When did it become the norm that we have to spend more money to hold anyone responsible for the quality of their products? I’m sick of standing at registers having to make a spilt second decision that leaves me feeling screwed over no matter what I choose. Look, some things I get. Cars, computers…extremely complicated products with tons of moving parts in which something can go wrong. That being said, I think that if something goes wrong that is clearly a manufacturer issue within the first couple years, I don’t think you should need an expensive warranty to get that fixed. But a vibrating infant chair? I should not feel pressured to buy a stupid warranty.

And clothes.

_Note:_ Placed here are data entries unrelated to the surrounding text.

(* ===== verification/Ledger.v ===== *)
(** * Ledger: the article list [data/<category>/list.jsonl]

    [load_existing_ids] (lines 34-48) reads the ledger and collects the ids
    of its records. [line_id] is one iteration of its loop: strip the line,
    skip it when it is blank, decode it, and take [int(article["id"])]. The
    [except] clause catches [JSONDecodeError], [KeyError] and [ValueError]:
    such a line adds nothing. Any other exception, such as the [TypeError]
    of a line that is a JSON list or has a [null] id, propagates out of
    [load_existing_ids].

    [record_ids] is the list of ids behind the set, one per line that adds
    one, in file order. Its duplicates are the ledger's duplicate records.
    The lemmas of this file show:
    - the set [load_existing_ids] returns is the set of [record_ids];
    - appending the record [json.dumps(a) + "\n"] to a ledger that ends
      with a line feed appends [int(a["id"])] to [record_ids]
      ([record_ids_snoc], [record_ids_ledger_text]). This is the round
      trip the program relies on: what one run writes, the next run reads
      back as known. *)

From S2P Require Import Prelude Text PyObj JsonLib CJson World.
From Stdlib Require Import Ascii String.
Local Open Scope string_scope.
Local Open Scope py_scope.

(** [Path("data") / category / "list.jsonl"] and its parent. *)
Definition category_dir (category : string) : string := path_join "data" category.
Definition list_path (category : string) : string := path_join (category_dir category) "list.jsonl".

Section ledger.
Context `{JsonLib}.

(** The exceptions of [except (json.JSONDecodeError, KeyError, ValueError)]. *)
Definition skipped_exn (e : exn) : bool :=
  is_json_decode_error e || is_key_error e || is_value_error e.

(** The id one line adds, if any (lines 40-47). *)
Definition line_id (line : string) : result exn (option Z) :=
  let line := py_strip line in
  if String.eqb line EmptyString then Ok None
  else
    match (let? article := json_loads line in
           let? v := py_getitem article "id" in
           py_int v) with
    | Ok i => Ok (Some i)
    | Err e => if skipped_exn e then Ok None else Err e
    end.

(** The loop of lines 39-47 from the set [ids]. *)
Fixpoint ids_of_lines (lines : list string) (ids : gset Z) : result exn (gset Z) :=
  match lines with
  | [] => Ok ids
  | l :: ls =>
      let? o := line_id l in
      ids_of_lines ls (match o with Some i => {[i]} ∪ ids | None => ids end)
  end.

Definition load_existing_ids (list_file : string) : M (gset Z) :=
  let* b := path_exists list_file in
  if negb b then mret ∅
  else
    let* text := read_text list_file in
    lift (ids_of_lines (text_lines text) ∅).

(** The ids of the ledger [content], one per line that adds one. *)
Definition record_ids (content : string) : list Z :=
  omap (fun l => match line_id l with Ok (Some i) => Some i | _ => None end) (text_lines content).

(** The id of a record: the [int(article["id"])] of line 94. *)
Definition article_id (a : pyval) : result exn Z :=
  let? v := py_getitem a "id" in py_int v.

(** The text of the records [arts], in order: what appending them one
    [f.write] at a time adds to a ledger. *)
Fixpoint ledger_text (arts : list pyval) : string :=
  match arts with
  | [] => EmptyString
  | a :: rest => record_line a ++ ledger_text rest
  end.

(** ** Lemmas *)

Lemma ledger_text_snoc arts a : ledger_text (arts ++ [a]) = ledger_text arts ++ record_line a.
Proof.
  induction arts as [|b arts IH]; simpl; [by rewrite str_app_nil_r|].
  by rewrite IH, str_app_assoc.
Qed.

Lemma ids_of_lines_ok lines ids S :
  ids_of_lines lines ids = Ok S ->
  S = ids ∪ list_to_set (omap (fun l => match line_id l with Ok (Some i) => Some i | _ => None end) lines).
Proof.
  revert ids. induction lines as [|l ls IH]; intros ids; simpl.
  - intros [= <-]. apply leibniz_equiv. set_solver.
  - destruct (line_id l) as [[i|]|e]; simpl; [| |discriminate];
      intros ->%IH; apply leibniz_equiv; set_solver.
Qed.

(** [load_existing_ids] changes nothing, and what it returns is the set of
    the ids of the ledger, or of the empty ledger when there is none. *)
Lemma load_existing_ids_ok lf srv w :
  vrf (load_existing_ids lf) srv w (fun r w' =>
    w' = w /\ forall S, r = Ok S -> S = list_to_set (record_ids (default EmptyString (w_files w !! lf)))).
Proof.
  unfold load_existing_ids. vrf_step. vrf_step.
  destruct (is_file w lf) eqn:Ef; simpl.
  - vrf_step. apply vrf_read_text; [|done]. intros s Hs. vrf_step.
    split; [done|]. intros S ->%ids_of_lines_ok. rewrite Hs. apply leibniz_equiv. set_solver.
  - destruct (is_dir w lf); simpl; vrf_step; [apply vrf_read_text; [|done]|].
    + intros s Hs. by rewrite is_file_false in Hs.
    + split; [done|]. intros S [= <-]. by rewrite is_file_false.
Qed.

(** [load_existing_ids] sends no request. *)
Lemma reqs_load_existing_ids lf : reqs_le 0 (load_existing_ids lf).
Proof. unfold load_existing_ids. apply reqs_bind0; [auto with reqs|]. intros b. destruct (negb b); auto with reqs. Qed.
(** A [load_existing_ids] that completes has changed nothing and has read
    the ledger, or the empty text when there is none. *)
Lemma load_existing_ids_Ok lf srv w S w' :
  load_existing_ids lf srv w = (Ok S, w') ->
  w' = w /\ ids_of_lines (text_lines (default EmptyString (w_files w !! lf))) ∅ = Ok S.
Proof.
  unfold load_existing_ids, mbind, path_exists. simpl.
  destruct (is_file w lf) eqn:Ef; simpl.
  - unfold read_text, mbind. destruct (w_files w !! lf) as [c|] eqn:Hc; [|done]. simpl. by intros [= -> ->].
  - rewrite is_file_false by done. destruct (is_dir w lf); simpl; [unfold read_text; by rewrite is_file_false|].
    by intros [= <- <-].
Qed.

Lemma load_existing_ids_file lf srv w c S :
  w_files w !! lf = Some c -> ids_of_lines (text_lines c) ∅ = Ok S ->
  load_existing_ids lf srv w = (Ok S, w).
Proof.
  intros Hc HS. unfold load_existing_ids, mbind, path_exists, is_file. rewrite Hc.
  rewrite bool_decide_eq_true_2 by done. simpl. unfold read_text. rewrite Hc. simpl. unfold lift. by rewrite HS.
Qed.

(** [load_existing_ids] on a ledger that parses, or none. *)
Lemma load_existing_ids_run lf srv w S :
  is_dir w lf = false -> ids_of_lines (text_lines (default EmptyString (w_files w !! lf))) ∅ = Ok S ->
  load_existing_ids lf srv w = (Ok S, w).
Proof.
  intros Hd HS. destruct (w_files w !! lf) as [c|] eqn:Hc; [by eapply load_existing_ids_file|].
  simpl in HS. injection HS as <-.
  unfold load_existing_ids, mbind, path_exists, is_file. rewrite Hc, Hd. by rewrite bool_decide_eq_false_2.
Qed.

Lemma ids_of_lines_app l1 l2 S :
  ids_of_lines (l1 ++ l2) S = (let? S1 := ids_of_lines l1 S in ids_of_lines l2 S1).
Proof.
  revert S. induction l1 as [|l l1 IH]; intros S; simpl; [done|].
  destruct (line_id l) as [o|e]; simpl; [apply IH|done].
Qed.

(** A ledger the program can extend: it ends with a line feed and has no
    two records with the same id. *)
Definition ledger_ok (o : option string) : Prop :=
  match o with None => True | Some c => ends_nl c = true /\ NoDup (record_ids c) end.

Context `{!JsonLibLaws}.

(** The line of a well-formed record with an int id gives that id. *)
Lemma line_id_record a i :
  py_wf a -> article_id a = Ok i -> line_id (record_line a) = Ok (Some i).
Proof.
  intros Hwf Hid. unfold line_id. rewrite record_line_strip.
  destruct (String.eqb_spec (json_dumps a) EmptyString) as [E|_];
    [by apply dumps_nonempty in E|].
  rewrite loads_dumps by done. cbn [res_bind]. unfold article_id in Hid. by rewrite Hid.
Qed.

(** A record appended after a line feed is one more line. *)
Lemma text_lines_record c a :
  ends_nl c = true -> text_lines (c ++ record_line a) = (text_lines c ++ [record_line a])%list.
Proof.
  intros Hc. apply ends_nl_spec in Hc as [->|[c' ->]].
  - change (EmptyString ++ record_line a) with (record_line a). by rewrite record_line_lines.
  - rewrite <-str_app_assoc. change (char LF ++ record_line a) with (String LF (record_line a)).
    by rewrite text_lines_app_lf, record_line_lines.
Qed.

Lemma record_ids_snoc c a i :
  ends_nl c = true -> py_wf a -> article_id a = Ok i ->
  record_ids (c ++ record_line a) = (record_ids c ++ [i])%list.
Proof.
  intros Hc Hwf Hid. unfold record_ids. rewrite text_lines_record, omap_app by done.
  simpl. by rewrite (line_id_record a i).
Qed.

Lemma ends_nl_record c a : ends_nl (c ++ record_line a) = true.
Proof. apply ends_nl_app_line. Qed.

Lemma text_lines_ledger_text c arts :
  ends_nl c = true -> text_lines (c ++ ledger_text arts) = (text_lines c ++ map record_line arts)%list.
Proof.
  revert c. induction arts as [|a arts IH]; intros c Hc; simpl.
  - by rewrite str_app_nil_r, app_nil_r.
  - rewrite str_app_assoc, IH by apply ends_nl_record.
    by rewrite text_lines_record, <-app_assoc.
Qed.

(** A ledger that loads still loads after records are appended to it. *)
Lemma ids_of_lines_ledger_text c arts zs S :
  ends_nl c = true -> Forall2 (fun a i => py_wf a /\ article_id a = Ok i) arts zs ->
  ids_of_lines (text_lines c) ∅ = Ok S -> exists S', ids_of_lines (text_lines (c ++ ledger_text arts)) ∅ = Ok S'.
Proof.
  intros Hc Hf HS. rewrite text_lines_ledger_text, ids_of_lines_app, HS by done. simpl.
  clear HS Hc. revert S. induction Hf as [|a i arts zs [Hwf Hid] _ IH]; intros S; simpl; [eauto|].
  rewrite (line_id_record a i Hwf Hid). simpl. apply IH.
Qed.

(** So the ids of a ledger followed by records are the ledger's ids
    followed by the records' ids, and the result ends with a line feed. *)
Lemma record_ids_ledger_text c arts zs :
  ends_nl c = true -> Forall2 (fun a i => py_wf a /\ article_id a = Ok i) arts zs ->
  record_ids (c ++ ledger_text arts) = (record_ids c ++ zs)%list /\ ends_nl (c ++ ledger_text arts) = true.
Proof.
  intros Hc Hf. revert c Hc. induction Hf as [|a i arts zs [Hwf Hid] _ IH]; intros c Hc; simpl.
  - by rewrite str_app_nil_r, app_nil_r.
  - rewrite str_app_assoc. destruct (IH (c ++ record_line a)) as [-> ->]; [apply ends_nl_record|].
    by rewrite (record_ids_snoc c a i), <-app_assoc.
Qed.
End ledger.

#[export] Hint Resolve reqs_load_existing_ids : reqs.

(** ** A concrete ledger *)
(** A ledger line that is JSON but not an object with an integer id is not
    skipped: [article["id"]] on a list raises [TypeError], which the
    [except] of line 46 does not catch. *)
Example load_existing_ids_type_error :
  load_existing_ids (list_path "politics") (fun _ => None)
    (mk_world {[ list_path "politics" := "[1]" ++ char LF ]} ∅ []) =
  (Err (TypeError "list indices must be integers or slices, not str"),
   mk_world {[ list_path "politics" := "[1]" ++ char LF ]} ∅ []).
Proof. vm_compute. reflexivity. Qed.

Oh, how I’m sick of the low-quality that has become the norm with clothes. I’ve lost count of the pairs of pants in which the hem has fallen out in the first couple wears. Express and NY&Co, I’m talking to you. I’ve given you an extensive portion of my income over the years, so I don’t appreciate that I have had to staple my hems back in more than once at work. Ann Taylor Loft, I adore your clothing, but I already returned one shirt within a week for getting holes in it, (I will give you props for just letting me swap it out no questions asked), and now I have another shirt, only in its second season of being worn that is getting holes along the seam of the sleeve.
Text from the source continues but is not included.